TASK INSTRUCTIONS =>
Which of the lines in the data mention the string "rest"? List them all.

INFORMATION SUPPLIED =>

────────────────────

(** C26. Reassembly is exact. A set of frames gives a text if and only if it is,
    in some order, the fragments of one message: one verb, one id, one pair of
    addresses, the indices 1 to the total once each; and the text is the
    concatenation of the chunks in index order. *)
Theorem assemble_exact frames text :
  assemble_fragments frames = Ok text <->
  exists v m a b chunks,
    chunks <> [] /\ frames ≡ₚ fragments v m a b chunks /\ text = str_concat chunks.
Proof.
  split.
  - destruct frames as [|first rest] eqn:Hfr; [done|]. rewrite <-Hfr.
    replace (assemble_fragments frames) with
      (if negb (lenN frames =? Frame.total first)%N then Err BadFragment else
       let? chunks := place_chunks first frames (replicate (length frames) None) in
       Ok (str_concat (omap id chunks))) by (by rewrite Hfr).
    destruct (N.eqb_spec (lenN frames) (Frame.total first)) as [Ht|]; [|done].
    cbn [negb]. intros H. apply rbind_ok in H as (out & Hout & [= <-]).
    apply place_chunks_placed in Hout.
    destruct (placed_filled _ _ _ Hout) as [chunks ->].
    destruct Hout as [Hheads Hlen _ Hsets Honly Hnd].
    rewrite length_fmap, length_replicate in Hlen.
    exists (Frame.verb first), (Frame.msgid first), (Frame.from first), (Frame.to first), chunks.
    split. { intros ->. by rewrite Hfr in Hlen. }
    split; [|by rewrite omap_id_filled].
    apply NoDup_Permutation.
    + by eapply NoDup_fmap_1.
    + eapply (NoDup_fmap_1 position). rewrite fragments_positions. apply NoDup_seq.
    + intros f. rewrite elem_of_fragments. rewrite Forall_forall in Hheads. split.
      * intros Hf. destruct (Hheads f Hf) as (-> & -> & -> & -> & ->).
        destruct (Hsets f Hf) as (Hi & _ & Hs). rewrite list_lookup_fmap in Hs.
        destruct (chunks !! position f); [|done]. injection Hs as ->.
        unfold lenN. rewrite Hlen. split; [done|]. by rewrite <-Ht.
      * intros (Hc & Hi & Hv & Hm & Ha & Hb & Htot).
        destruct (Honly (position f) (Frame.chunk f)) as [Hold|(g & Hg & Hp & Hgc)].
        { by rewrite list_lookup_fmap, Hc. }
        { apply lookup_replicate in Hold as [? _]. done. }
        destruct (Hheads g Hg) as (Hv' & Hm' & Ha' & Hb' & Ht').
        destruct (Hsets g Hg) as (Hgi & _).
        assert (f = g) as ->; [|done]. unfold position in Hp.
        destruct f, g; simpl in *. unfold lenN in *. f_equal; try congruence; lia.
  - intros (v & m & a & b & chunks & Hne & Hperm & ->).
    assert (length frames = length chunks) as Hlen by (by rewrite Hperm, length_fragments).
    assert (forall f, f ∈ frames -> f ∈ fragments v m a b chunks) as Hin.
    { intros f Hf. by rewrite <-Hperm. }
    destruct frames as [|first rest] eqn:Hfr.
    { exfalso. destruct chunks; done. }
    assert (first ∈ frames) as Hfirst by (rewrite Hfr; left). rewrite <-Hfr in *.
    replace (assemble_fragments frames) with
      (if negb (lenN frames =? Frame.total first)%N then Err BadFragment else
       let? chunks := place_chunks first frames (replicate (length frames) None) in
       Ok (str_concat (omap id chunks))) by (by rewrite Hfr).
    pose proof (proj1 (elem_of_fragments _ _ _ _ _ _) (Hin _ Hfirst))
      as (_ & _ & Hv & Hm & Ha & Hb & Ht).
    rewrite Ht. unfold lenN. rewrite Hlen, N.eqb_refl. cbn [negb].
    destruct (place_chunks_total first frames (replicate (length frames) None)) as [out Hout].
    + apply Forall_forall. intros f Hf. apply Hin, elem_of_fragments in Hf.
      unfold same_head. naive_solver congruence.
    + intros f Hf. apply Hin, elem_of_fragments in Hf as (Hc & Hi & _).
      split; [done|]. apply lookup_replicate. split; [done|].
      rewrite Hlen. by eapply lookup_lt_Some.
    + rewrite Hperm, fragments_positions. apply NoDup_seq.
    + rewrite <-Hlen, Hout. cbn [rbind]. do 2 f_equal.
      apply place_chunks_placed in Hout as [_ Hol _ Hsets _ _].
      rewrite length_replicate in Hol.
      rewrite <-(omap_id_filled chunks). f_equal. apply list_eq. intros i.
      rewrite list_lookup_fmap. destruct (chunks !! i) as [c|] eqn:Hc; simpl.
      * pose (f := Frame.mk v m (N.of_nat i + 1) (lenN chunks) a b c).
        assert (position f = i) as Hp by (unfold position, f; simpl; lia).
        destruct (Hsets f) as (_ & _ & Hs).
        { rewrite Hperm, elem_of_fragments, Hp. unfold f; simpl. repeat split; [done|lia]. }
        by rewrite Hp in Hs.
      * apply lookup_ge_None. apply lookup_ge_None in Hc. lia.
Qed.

────────────────────

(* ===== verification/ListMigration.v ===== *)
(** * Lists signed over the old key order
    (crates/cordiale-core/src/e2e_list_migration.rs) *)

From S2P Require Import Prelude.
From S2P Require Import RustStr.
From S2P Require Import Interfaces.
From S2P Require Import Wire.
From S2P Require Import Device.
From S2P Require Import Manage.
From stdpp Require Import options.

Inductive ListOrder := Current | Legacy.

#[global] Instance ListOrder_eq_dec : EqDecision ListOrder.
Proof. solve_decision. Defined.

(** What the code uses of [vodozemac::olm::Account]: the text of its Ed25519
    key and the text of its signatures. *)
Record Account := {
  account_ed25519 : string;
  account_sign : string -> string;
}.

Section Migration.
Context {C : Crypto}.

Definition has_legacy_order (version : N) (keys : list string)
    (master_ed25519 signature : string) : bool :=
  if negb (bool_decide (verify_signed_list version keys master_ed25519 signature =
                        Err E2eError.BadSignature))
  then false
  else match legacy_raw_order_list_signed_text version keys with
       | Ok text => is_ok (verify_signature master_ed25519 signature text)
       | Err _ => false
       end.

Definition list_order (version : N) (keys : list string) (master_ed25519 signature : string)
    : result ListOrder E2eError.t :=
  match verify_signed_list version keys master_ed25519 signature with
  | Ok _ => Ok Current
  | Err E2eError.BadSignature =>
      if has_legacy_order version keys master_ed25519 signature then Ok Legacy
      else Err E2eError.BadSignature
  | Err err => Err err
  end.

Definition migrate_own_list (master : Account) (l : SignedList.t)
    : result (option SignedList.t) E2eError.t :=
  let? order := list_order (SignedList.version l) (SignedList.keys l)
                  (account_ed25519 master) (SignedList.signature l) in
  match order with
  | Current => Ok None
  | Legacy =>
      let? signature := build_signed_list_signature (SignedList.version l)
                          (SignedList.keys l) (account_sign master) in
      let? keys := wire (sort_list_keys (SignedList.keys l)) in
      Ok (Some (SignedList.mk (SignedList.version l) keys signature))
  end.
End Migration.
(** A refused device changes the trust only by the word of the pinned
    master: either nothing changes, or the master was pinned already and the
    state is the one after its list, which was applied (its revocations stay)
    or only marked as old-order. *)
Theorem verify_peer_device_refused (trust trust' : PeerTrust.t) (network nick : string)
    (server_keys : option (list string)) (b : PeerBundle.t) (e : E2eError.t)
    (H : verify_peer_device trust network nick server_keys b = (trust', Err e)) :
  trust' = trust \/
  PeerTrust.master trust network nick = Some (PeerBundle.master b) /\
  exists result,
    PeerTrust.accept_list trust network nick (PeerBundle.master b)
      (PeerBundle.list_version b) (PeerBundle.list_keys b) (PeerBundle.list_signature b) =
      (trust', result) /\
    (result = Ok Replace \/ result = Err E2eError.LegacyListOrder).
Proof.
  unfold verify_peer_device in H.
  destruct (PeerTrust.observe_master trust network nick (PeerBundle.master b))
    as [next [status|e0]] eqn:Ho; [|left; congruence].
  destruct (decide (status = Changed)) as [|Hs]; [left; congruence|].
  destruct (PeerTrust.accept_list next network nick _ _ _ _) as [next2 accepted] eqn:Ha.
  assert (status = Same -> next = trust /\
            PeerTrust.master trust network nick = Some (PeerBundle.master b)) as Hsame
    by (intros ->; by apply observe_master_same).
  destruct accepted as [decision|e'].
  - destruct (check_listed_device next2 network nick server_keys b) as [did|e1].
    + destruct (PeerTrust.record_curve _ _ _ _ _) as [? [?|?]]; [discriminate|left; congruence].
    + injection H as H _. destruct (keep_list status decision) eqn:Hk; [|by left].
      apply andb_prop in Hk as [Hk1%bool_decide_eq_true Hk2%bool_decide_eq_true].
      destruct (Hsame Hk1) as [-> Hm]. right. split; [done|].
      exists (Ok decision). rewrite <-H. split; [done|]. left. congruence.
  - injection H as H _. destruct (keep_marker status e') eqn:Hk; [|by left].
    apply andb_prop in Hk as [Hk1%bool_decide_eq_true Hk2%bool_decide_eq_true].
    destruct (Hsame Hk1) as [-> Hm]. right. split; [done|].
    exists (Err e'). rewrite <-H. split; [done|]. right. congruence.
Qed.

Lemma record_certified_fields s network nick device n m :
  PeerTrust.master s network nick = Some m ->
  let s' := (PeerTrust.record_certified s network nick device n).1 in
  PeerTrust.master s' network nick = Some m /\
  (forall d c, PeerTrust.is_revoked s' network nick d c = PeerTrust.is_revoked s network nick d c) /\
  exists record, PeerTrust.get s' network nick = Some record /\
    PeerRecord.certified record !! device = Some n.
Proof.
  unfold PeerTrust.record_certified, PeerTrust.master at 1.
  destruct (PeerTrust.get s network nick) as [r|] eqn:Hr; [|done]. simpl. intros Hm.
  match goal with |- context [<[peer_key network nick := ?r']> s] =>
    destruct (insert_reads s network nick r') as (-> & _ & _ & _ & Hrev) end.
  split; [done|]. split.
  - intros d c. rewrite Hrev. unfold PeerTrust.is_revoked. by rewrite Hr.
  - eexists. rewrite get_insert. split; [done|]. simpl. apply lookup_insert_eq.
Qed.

────────────────────

SOLVED EXERCISE =>
  - destruct frames as [|first rest] eqn:Hfr; [done|]. rewrite <-Hfr.
    destruct frames as [|first rest] eqn:Hfr.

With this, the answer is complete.